C’est ce qu’on a appelé la croisade populaire, l’objet de mon tome trois. Le premier volume montre la vie d’un novice qui est donné à Cluny pour faire un service ecclésiastique. Il a dix-sept ans et c’est le narrateur. On vit à travers lui. Autour de lui se noue un faisceau de bonnes et de mauvaises intentions dont joue le roman. L’Histoire de France est une entrée du livre. La quête initiatique en est une autre, ainsi qu’une belle romance impossible avec la fille du seigneur de Berzé. Les étoiles d’Orion annoncent une dimension d’ésotérisme. Le titre est en relation avec les connaissances astronomiques des moines de Cluny à cette époque. Ils détiennent les savoirs, les dispensent. Ils écrivent en latin. La langue romane, elle,  ne s’écrit pas. Les seigneurs et les chevaliers sont illettrés. C’est encore l’époque de la langue d’oc et de la langue d’oil. Les moines connaissent le ciel, Orion qui joue un rôle particulier dans l’intrigue du roman qu’il parcourt à travers les trois tomes.

Est-ce que vos romans donnent un point de vue particulier sur les croisades, la façon de voir les ennemis ?

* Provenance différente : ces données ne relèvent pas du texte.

Lemma request_loop_walk fuel follow max_hops method headers body url hops (w : world W) :
  0 ≤ hops ≤ max_hops → max_hops < u32_max → max_hops - hops < Z.of_nat fuel →
  ∃ n url' w' answer,
    walk method headers body url w n url' w' ∧ 0 ≤ n ≤ max_hops - hops ∧ (follow = false → n = 0) ∧
    dispatch_one url' method headers body (others w') =
      (answer, (request_loop fuel follow max_hops method headers body url hops w).2) ∧
    stops follow max_hops hops n url' answer (request_loop fuel follow max_hops method headers body url hops w).1.
Proof.
  revert url hops w. induction fuel as [|fuel IH]; intros url hops w Hh Hmax Hf; [lia|].
  cbn [request_loop]. unfold mbind, py_bind.
  pose proof (dispatch_one_no_panic url method headers body (others w)) as Hnp.
  destruct (dispatch_one url method headers body (others w)) as [[r|e|] w1] eqn:E; [| |done].
  2: { exists 0, url, w, (Err e). split_and!; [constructor|lia|lia|done|done|constructor]. }
  destruct follow; cbn [negb].
  2: { exists 0, url, w, (Ok r). split_and!; [constructor|lia|lia|done|done|by constructor]. }
  destruct (next_url url r) as [loc|] eqn:El.
  2: { exists 0, url, w, (Ok r). split_and!; [constructor|lia|lia|done|done|by apply stops_final, next_url_final]. }
  apply next_url_redirects in El. rewrite u32_small by (unfold u32_max in *; lia). destruct (hops + 1 >? max_hops) eqn:Eh.
  { apply Z.gtb_lt in Eh. exists 0, url, w, (Ok r). split_and!; [constructor|lia|lia|done|done|].
    eapply stops_exceeded; [done|lia|done]. }
  rewrite Z.gtb_ltb in Eh. apply Z.ltb_ge in Eh.
  destruct (IH loc (hops + 1) w1) as (n & url' & w' & answer & Hw & Hn & _ & Hd & Hs); [lia..|].
  exists (n + 1), url', w', answer. split_and!; [by eapply walk_hop|lia|lia|done|done|].
  destruct Hs; [done|by apply stops_final|constructor|]. eapply stops_exceeded; [done|lia|done].
Qed.
End redirects.

Section request.
Context `{Python, MockPython, Interpreter W} (h1 h2 : Z → Z).

Lemma should_intercept_no_panic self url (w : world W) : (should_intercept self url w).1 ≠ Panic.
Proof.
  unfold should_intercept. destruct (should_mock_fn self); [|done].
  apply py_bind_no_panic; [unfold pure; cbn; auto with panic|]. intros. auto with panic.
Qed.
Lemma delegate_request_no_panic self url method headers body files follow max (w : world W) :
  (delegate_request self url method headers body files follow max w).1 ≠ Panic.
Proof. unfold delegate_request. destruct (real_client self); [auto with panic|done]. Qed.
Lemma with_counter_no_panic {A} (m : Z → exec PyErr A * Z) (w : world W) :
  (∀ n, (m n).1 ≠ Panic) → (with_counter m w).1 ≠ Panic.
Proof. intros Hm. unfold with_counter. specialize (Hm (w_counter w)). by destruct (m (w_counter w)). Qed.
Lemma body_from_arg_no_panic body : body_from_arg body ≠ Panic.
Proof. unfold body_from_arg. no_panic. Qed.
Lemma request_body_no_panic files body hl (w : world W) : (request_body h1 h2 files body hl w).1 ≠ Panic.
Proof.
  assert ((pure (b ← body_from_arg body; Ok (hl, b)) w : exec PyErr _ * world W).1 ≠ Panic) as Hp.
  { unfold pure. cbn. apply bind_no_panic; [apply body_from_arg_no_panic|done]. }
  unfold request_body. destruct files as [f|]; [|done]. destruct (is_none f); [done|].
  apply py_bind_no_panic; [|by intros []]. apply with_counter_no_panic. intros n. apply build_multipart_no_panic.
Qed.

Lemma fmap_no_panic {S A B} (f : A → B) (m : py S A) s : (m s).1 ≠ Panic → ((f <$> m) s).1 ≠ Panic.
Proof. unfold fmap, py_fmap. by destruct (m s) as [[] ?]. Qed.
(** The URI of the tests, and what [parse] makes of its origin form. *)
Definition test_uri : Uri := mkUri (Some (bs "http")) (Some (bs "example.com")) (Some 8080) (bs "/path") (Some (bs "q=1"))
  (Some (bs "example.com:8080")) (bs "http://example.com:8080/path?q=1").
Definition origin : Uri := mkUri None None None (bs "/path") (Some (bs "q=1")) None (bs "/path?q=1").
Definition parse (s : bytes) : bytes + Uri := if bool_decide (s = bs "/path?q=1") then inr origin else inl (bs "invalid uri").

Definition config (headers : option (list (string * string))) : RequestConfig :=
  mkConfig (uri_text test_uri) None (map (λ '(n, v), (bs n, bs v)) <$> headers) None None None None None None None None []
    None None None None None None None None None None 0.
Definition built (headers : option (list (string * string))) (origin_form manual : bool) (cookies : option string) : option Request :=
  exec_ok (build_request parse (λ _, None) test_uri (config headers) origin_form manual (bs <$> cookies)).
Definition all (name : string) (r : option Request) : list bytes :=
  match r with Some r => (List.filter (named (bs name)) (r_headers r)).*2 | None => [] end.

Example test_build_request_auto_host_from_uri : all "host" (built None true true None) = [bs "example.com:8080"].
Proof. vm_compute. reflexivity. Qed.
Example test_build_request_no_manual_host_for_pooled_path : all "host" (built None false false None) = [].
Proof. vm_compute. reflexivity. Qed.
Example test_build_request_custom_host_overrides_auto :
  (all "host" (built (Some [("Host", "custom.host")]%string) true true None),
   all "host" (built (Some [("Host", "custom.host")]%string) false false None)) = ([bs "custom.host"], [bs "custom.host"]).
Proof. vm_compute. reflexivity. Qed.
Example test_build_request_multiple_host_headers :
  all "host" (built (Some [("Host", "first.host"); ("Host", "second.host")]%string) true true None) = [bs "first.host"; bs "second.host"].
Proof. vm_compute. reflexivity. Qed.
Example test_chain_cookies_merge_into_a_well_formed_header :
  map (λ caller, all "cookie" (built (Some [("Cookie", caller)]%string) false false (Some "chain=9"%string)))
    ["a=1"; "a=1;"; "a=1; "; "a=1 ;  "; EmptyString]%string
  = [[bs "a=1; chain=9"]; [bs "a=1; chain=9"]; [bs "a=1; chain=9"]; [bs "a=1; chain=9"]; [bs "chain=9"]].
Proof. vm_compute. reflexivity. Qed.
Example test_build_request_forms :
  ((λ r, uri_text (r_uri r)) <$> built None true true None, (λ r, uri_text (r_uri r)) <$> built None false false None)
  = (Some (bs "/path?q=1"), Some (bs "http://example.com:8080/path?q=1")).
Proof. vm_compute. reflexivity. Qed.
Example test_zlib_header_detection :
  map Decompress.has_zlib_header [[0x78; 0x9c]; bs "x"; []; [0x78; 0x9d]; [0x08; 0x1d; 0x00; 0xe2; 0xff]] = [true; false; false; false; true].
Proof. vm_compute. reflexivity. Qed.

(** A body of many frames, the cap in the middle, at the end, and beyond. *)
Definition kilobytes (n : nat) : list Decompress.frame := replicate n (Decompress.Data (replicate 1024 120)).
Example test_read_body_cap :
  map (λ n, (λ '(b, cut), (zlen b, cut)) <$> exec_ok (Decompress.read_body (kilobytes n) 4096)) [6%nat; 4%nat; 3%nat]
  = [Some (4096, true); Some (4096, false); Some (3072, false)].
Proof. vm_compute. reflexivity. Qed.
End RequestTests.

(** ** response.rs, multipart.rs, client/mod.rs and batch.rs *)
Module ResponseTests.
Import Response.
Example test_build_raw_headers :
  (build_raw_headers [(bs "content-type", bs "text/html"); (bs "server", bs "nginx")], build_raw_headers [],
   build_raw_headers [(bs "X-Foo", bs "bar")])
  = (bs "content-type: text/html" ++ [13; 10] ++ bs "server: nginx", [], bs "X-Foo: bar").
Proof. vm_compute. reflexivity. Qed.

Definition cookies_of (l : list (string * string)) : list (bytes * bytes) :=
  map_to_list (parse_set_cookies (map (λ '(n, v), (bs n, bs v)) l)).
Example test_parse_set_cookies :
  map cookies_of
    [[("Set-Cookie", "session=abc123; Path=/; HttpOnly")]; [("Set-Cookie", "x=first"); ("Set-Cookie", "x=second")];
     [("set-cookie", "y=z")]; [("Set-Cookie", "  k = v  ; Path=/")]; [("Set-Cookie", "broken; Path=/")];
     [("Cookie", "session=should-be-ignored"); ("Content-Type", "text/html")]]%string
  = [[(bs "session", bs "abc123")]; [(bs "x", bs "second")]; [(bs "y", bs "z")]; [(bs "k", bs "v")]; []; []].
Proof. vm_compute. reflexivity. Qed.
Example test_parse_set_cookies_multiple :
  let c := parse_set_cookies [(bs "Set-Cookie", bs "a=1; Path=/"); (bs "Set-Cookie", bs "b=2")] in
  (c !! bs "a", c !! bs "b", length (map_to_list c)) = (Some (bs "1"), Some (bs "2"), 2%nat).
Proof. vm_compute. reflexivity. Qed.

Example quote_header_escapes_break_chars :
  map Multipart.quote_header [[97; 34; 98; 92; 99]; bs "line1" ++ [13; 10] ++ bs "line2"; bs "plain.txt"]
  = map bs ["a%22b%5Cc"; "line1%0D%0Aline2"; "plain.txt"]%string.
Proof. vm_compute. reflexivity. Qed.
Example boundary_is_unique :
  let '(a, n) := Multipart.random_boundary (λ x, x) (λ x, x + 1) 0 in let '(b, _) := Multipart.random_boundary (λ x, x) (λ x, x + 1) n in
  (bool_decide (a = b), zlen a, starts_with a (bs "blasthttp-boundary-")) = (false, 51, true).
Proof. vm_compute. reflexivity. Qed.
End ResponseTests.

Module MockTests.
Import MockClient.
Definition config (method : option string) (body : option string) (headers : list (string * string)) : RequestConfig :=
  mkConfig (bs "https://example.com") (bs <$> method) (Some (map (λ '(n, v), (bs n, bs v)) headers)) (bs <$> body) None None None
    None None None None [] None None None None None None None None None None 0.
Definition seen (m : MockClient) (c : RequestConfig) : option (Z * bytes * nat) :=
  (λ r, (Response.status r, Response.body_bytes r, length (Response.headers r))) <$> exec_ok (answer m c).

Oui et non. Dans le tome 2 tout va mal se passer pour les partants. On les retrouve à Pise, puis à Malte et en Égypte, à Fustat qui était la plus grande ville du monde avec Constantinople à l’époque. La ville est un énorme creuset culturel. Des juifs y cohabitent avec des musulmans et des chrétiens. Les cultures se confrontent. Les chrétiens occidentaux vont rencontrer les musulmans et rattraper leur petit retard. À Salerne, en Italie du sud,  enseignent des médecins qui viennent de ce qui serait le Maghreb actuel, notamment Constantin l’Africain. Les pratiques de médecine arabe passent ainsi en occident. L’un de mes héros, le maître de Joachim, le personnage central, est un prieur de Cluny. Il faut préciser qu’à son apogée Cluny compte mille deux cents prieurés et représente une force politique qui préfigure l’Europe actuelle. Mon prieur est un moine médecin qui a étudié à Salerne ; mais les moines clunisiens connaissaient les plantes et leurs bienfaits médicinaux. Il suffit de se référer aux livres d’Hildegarde de Bingen qui est née en 1098. Chaque monastère cultivait ses herbes médicinales.

Vous avez une étendue de connaissances remarquable. Comment fonctionnez-vous ?

Je me considère comme un éternel étudiant. L’écriture me permet de me nourrir et de redistribuer  à mes lecteurs ce que j’apprends.